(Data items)
**********
Definition blank (s : str) : bool := bool_decide (trim s = []).
Definition parse_token (t : PatternTokenToml) (rule_index token_index : nat) : outcome RulesParseError PatternToken :=
  let invalid reason := Err (InvalidPatternToken rule_index token_index (lit reason)) in
  match token t, any_of t with
  | Some single, None => if blank single then invalid "token cannot be empty" else Ok (Single single)
  | None, Some alts =>
      if bool_decide (alts = []) then invalid "any_of cannot be empty"
      else if existsb blank alts then invalid "any_of cannot include empty tokens"
      else Ok (Alts alts)
  | Some _, Some _ => invalid "set either token or any_of, not both"
  | None, None => invalid "set either token or any_of"
  end%string.
Fixpoint parse_tokens (ts : list PatternTokenToml) (rule_index token_index : nat) : outcome RulesParseError (list PatternToken) :=
  match ts with
  | [] => Ok []
  | t :: ts' => x ← parse_token t rule_index token_index; xs ← parse_tokens ts' rule_index (S token_index); Ok (x :: xs)
  end.
(** A turn of the loop of [to_policy]: one rule for every alternative of the
    first token. *)
Definition add_rule (rule_index : nat) (r : PrefixRuleToml) (rules : MultiMap PrefixRule)
    : outcome RulesParseError (MultiMap PrefixRule) :=
  if match toml_justification r with Some j => blank j | None => false end then Err (EmptyJustification rule_index)
  else if bool_decide (rule_pattern r = []) then Err (EmptyPattern rule_index)
  else
    pattern_tokens ← parse_tokens (rule_pattern r) rule_index 0;
    decision ← match toml_decision r with
               | Some AllowToml => Err (AllowDecisionNotAllowed rule_index)
               | Some d => Ok (as_decision d)
               | None => Err (MissingDecision rule_index)
               end;
    match pattern_tokens with
    | [] => Err (EmptyPattern rule_index)
    | first_token :: remaining_tokens =>
        Ok (foldl (λ m head, mm_insert head
              {| pattern := {| first := head; rest := remaining_tokens |}; rule_decision := decision;
                 justification := toml_justification r |} m) rules (alternatives first_token))
    end.
Fixpoint add_rules (rule_index : nat) (rs : list PrefixRuleToml) (rules : MultiMap PrefixRule)
    : outcome RulesParseError (MultiMap PrefixRule) :=
  match rs with
  | [] => Ok rules
  | r :: rs' => rules ← add_rule rule_index r rules; add_rules (S rule_index) rs' rules
  end.
Definition to_policy (t : RequirementsExecPolicyToml) : outcome RulesParseError Policy :=
  if bool_decide (prefix_rules t = []) then Err EmptyPrefixRules
  else rules ← add_rules 0 (prefix_rules t) ∅; Ok (policy_new rules).

(** * The sources *)

(** [ConfigRequirementsToml] and, with a source for every field,
    [ConfigRequirementsWithSources]. *)
Record requirement_fields (F : Type → Type) : Type := {
  allowed_approval_policies : option (F (list AskForApproval));
  allowed_sandbox_modes : option (F (list SandboxModeRequirement));
  allowed_web_search_modes : option (F (list WebSearchModeRequirement));
  feature_requirements : option (F (list (str * bool)));
  mcp_servers : option (F (list (str * McpServerIdentity)));
  apps : option (F AppsRequirementsToml);
  required_rules : option (F RequirementsExecPolicyToml);
  enforce_residency : option (F ResidencyRequirement);
  required_network : option (F NetworkRequirementsToml);
  guardian_developer_instructions : option (F str) }.
#[global] Arguments allowed_approval_policies {F}.
#[global] Arguments allowed_sandbox_modes {F}.
#[global] Arguments allowed_web_search_modes {F}.
#[global] Arguments feature_requirements {F}.
#[global] Arguments mcp_servers {F}.
#[global] Arguments apps {F}.
#[global] Arguments required_rules {F}.
#[global] Arguments enforce_residency {F}.
#[global] Arguments required_network {F}.
#[global] Arguments guardian_developer_instructions {F}.
Definition ConfigRequirementsToml : Type := requirement_fields (λ A, A).
Definition ConfigRequirementsWithSources : Type := requirement_fields Sourced.
Definition no_requirements {F} : requirement_fields F :=
  {| allowed_approval_policies := None; allowed_sandbox_modes := None; allowed_web_search_modes := None;
     feature_requirements := None; mcp_servers := None; apps := None; required_rules := None;
     enforce_residency := None; required_network := None; guardian_developer_instructions := None |}.
(* ===== verification/ConfigLoader.v ===== *)
(** Loading the layers of the configuration:
    [codex-rs/core/src/config_loader/mod.rs] and [layer_io.rs] on Unix,
    [config/src/project_root_markers.rs], and the root of a repository for
    questions of trust ([git-utils/src/info.rs]). The file system is an
    interface; so are TOML, its deserialisation into the typed configuration,
    and the texts of diagnostics. *)
From stdpp Require Import gmap sorting.
From S2P Require Import Prelude RustStr BTreeMap RustPath FileSystem AbsolutePath NormalPath TomlValue Fingerprint Protocol Requirements ConfigLayers.

(** * What the loader reads *)

Inductive read_result : Type := ReadOk (contents : str) | ReadNotFound | ReadFailed (e : str).
Class ConfigFs : Type := {
  read_to_string : str → read_result;
  (** [metadata(p)] succeeds; it says that [p] is a directory. *)
  path_exists : str → bool;
  path_is_dir : str → bool;
  (** [dunce::canonicalize] and [fs::canonicalize]. *)
  canonicalize : str → option str;
  current_app_is_codexpilot : bool;
  find_upstream_codex_home : option str }.

Inductive TrustLevel : Type := Trusted | Untrusted.
#[export] Instance TrustLevel_eq_dec : EqDecision TrustLevel.
Proof. solve_decision. Defined.
Inductive SandboxMode : Type := SandboxReadOnly | SandboxWorkspaceWrite | SandboxDangerFullAccess.
Record LegacyManagedConfigToml : Type := {
  legacy_approval_policy : option AskForApproval; legacy_sandbox_mode : option SandboxMode }.
(** TOML and serde. *)
Class ConfigParser : Type := {
  toml_from_str : str → outcome str TomlValue;
  requirements_from_str : str → outcome str ConfigRequirementsToml;
  (** [try_into::<LegacyManagedConfigToml>()]. *)
  legacy_from_toml : TomlValue → outcome str LegacyManagedConfigToml;
  (** The [projects] table, deserialised with a base for relative paths. *)
  projects_from_toml : str → TomlValue → outcome str (option (gmap str (option TrustLevel)));
  (** Into [ConfigToml] with a base for relative paths, and back. *)
  resolve_config : str → TomlValue → option (outcome str TomlValue);
  (** The text of an error of a file, and of the first layer that has one. *)
  config_error_text : str → str → str → str;
  first_layer_config_error : list ConfigLayerEntry → option str }.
**********
What is being asked
Of all the entries above, output exactly the lines between the one holding "(** Loading the" and the one holding "From stdpp Require Import gmap sorting.", inclusive.

Response to this exercise
(** Loading the layers of the configuration:
    [codex-rs/core/src/config_loader/mod.rs] and [layer_io.rs] on Unix,
    [config/src/project_root_markers.rs], and the root of a repository for
    questions of trust ([git-utils/src/info.rs]). The file system is an
    interface; so are TOML, its deserialisation into the typed configuration,
    and the texts of diagnostics. *)
From stdpp Require Import gmap sorting.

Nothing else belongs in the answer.